→ Exercise inputs

(** * The process table of tinyos3 (kernel_proc.c)

    A shallow embedding of the process table, its slot allocator and the
    system calls Exec, GetPid, GetPPid, WaitChild and Exit, together with
    the process-information stream, followed by the properties of the
    design document that concern them.

    Conventions of the embedding.
    - A [PCB*] is [option nat]: [None] is NULL, [Some p] is [&PT[p]].
      The C code only forms pointers into [PT], so a theorem that needs a
      pointer to be a real slot says [p < MAX_PROC].
    - [Pid_t] and [int] are [Z]; [unsigned int] is [Z] with its wrap-around
      modulo [2^32] written out.  A PID is the index of a slot, so the
      conversion of [pcb - PT] to [Pid_t] does not wrap.
    - The constants [MAX_PROC], [MAX_FILEID], [NOPROC],
      [PROCINFO_MAX_ARGS_SIZE] and [sizeof(procinfo)] come from headers that
      are not part of kernel_proc.c; they are parameters of the development.
    - The kernel is a monitor: every function below runs with the kernel
      mutex held, so it is a function from kernel state to kernel state.
      A call of [kernel_wait] is the only point where a caller sleeps; it
      is modelled by the outcome [WBlocked]. *)

From Stdlib Require Import ZArith Lia Strings.Byte.
From stdpp Require Import base tactics option list gmap.

Local Open Scope Z_scope.

(** ** Data model *)

(** [pid_state]: the state of a slot of the process table. *)
Inductive pid_state : Set := FREE | ALIVE | ZOMBIE.

Global Instance pid_state_eq_dec : EqDecision pid_state.
Proof. solve_decision. Defined.

(** The function a spawned thread starts in. *)
Inductive thread_entry : Set := start_main_thread | start_thread.

(** The process control block.  The intrusive nodes [children_node] and
    [exited_node] of the C struct are the membership of the slot in its
    parent's [children_list] and [exited_list]; the condition variable
    [child_exit] is the sleep of [WBlocked]. *)
Record PCB : Type := mkPCB {
  pstate        : pid_state;
  parent        : option nat;          (* PCB*; the free-list link of a FREE slot *)
  exitval       : Z;
  main_thread   : option nat;          (* TCB* *)
  main_task     : option nat;          (* Task: NULL or a code address *)
  argl          : Z;
  args          : option nat;          (* void*: NULL or a heap block *)
  FIDT          : list (option nat);   (* FCB* FIDT[MAX_FILEID] *)
  children_list : list nat;
  exited_list   : list nat;
  thread_count  : Z;
  ptcb_list     : list nat             (* the PTCBs of the process *)
}.

Definition set_pstate (v : pid_state) (b : PCB) : PCB :=
  mkPCB v (parent b) (exitval b) (main_thread b) (main_task b) (argl b)
        (args b) (FIDT b) (children_list b) (exited_list b) (thread_count b)
        (ptcb_list b).
Definition set_parent (v : option nat) (b : PCB) : PCB :=
  mkPCB (pstate b) v (exitval b) (main_thread b) (main_task b) (argl b)
        (args b) (FIDT b) (children_list b) (exited_list b) (thread_count b)
        (ptcb_list b).
Definition set_exitval (v : Z) (b : PCB) : PCB :=
  mkPCB (pstate b) (parent b) v (main_thread b) (main_task b) (argl b)
        (args b) (FIDT b) (children_list b) (exited_list b) (thread_count b)
        (ptcb_list b).
Definition set_main_thread (v : option nat) (b : PCB) : PCB :=
  mkPCB (pstate b) (parent b) (exitval b) v (main_task b) (argl b)
        (args b) (FIDT b) (children_list b) (exited_list b) (thread_count b)
        (ptcb_list b).
Definition set_main_task (v : option nat) (b : PCB) : PCB :=
  mkPCB (pstate b) (parent b) (exitval b) (main_thread b) v (argl b)
        (args b) (FIDT b) (children_list b) (exited_list b) (thread_count b)
        (ptcb_list b).
Definition set_argl (v : Z) (b : PCB) : PCB :=
  mkPCB (pstate b) (parent b) (exitval b) (main_thread b) (main_task b) v
        (args b) (FIDT b) (children_list b) (exited_list b) (thread_count b)
        (ptcb_list b).
Definition set_args (v : option nat) (b : PCB) : PCB :=
  mkPCB (pstate b) (parent b) (exitval b) (main_thread b) (main_task b)
        (argl b) v (FIDT b) (children_list b) (exited_list b)
        (thread_count b) (ptcb_list b).
Definition set_FIDT (v : list (option nat)) (b : PCB) : PCB :=
  mkPCB (pstate b) (parent b) (exitval b) (main_thread b) (main_task b)
        (argl b) (args b) v (children_list b) (exited_list b)
        (thread_count b) (ptcb_list b).
Definition set_children_list (v : list nat) (b : PCB) : PCB :=
  mkPCB (pstate b) (parent b) (exitval b) (main_thread b) (main_task b)
        (argl b) (args b) (FIDT b) v (exited_list b) (thread_count b)
        (ptcb_list b).
Definition set_exited_list (v : list nat) (b : PCB) : PCB :=
  mkPCB (pstate b) (parent b) (exitval b) (main_thread b) (main_task b)
        (argl b) (args b) (FIDT b) (children_list b) v (thread_count b)
        (ptcb_list b).
Definition set_thread_count (v : Z) (b : PCB) : PCB :=
  mkPCB (pstate b) (parent b) (exitval b) (main_thread b) (main_task b)
        (argl b) (args b) (FIDT b) (children_list b) (exited_list b) v
        (ptcb_list b).
Definition set_ptcb_list (v : list nat) (b : PCB) : PCB :=
  mkPCB (pstate b) (parent b) (exitval b) (main_thread b) (main_task b)
        (argl b) (args b) (FIDT b) (children_list b) (exited_list b)
        (thread_count b) v.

→ Task details
Of the lines above, copy each that contains "code".

→ Written solution
      The C code only forms pointers into [PT], so a theorem that needs a
  main_task     : option nat;          (* Task: NULL or a code address *)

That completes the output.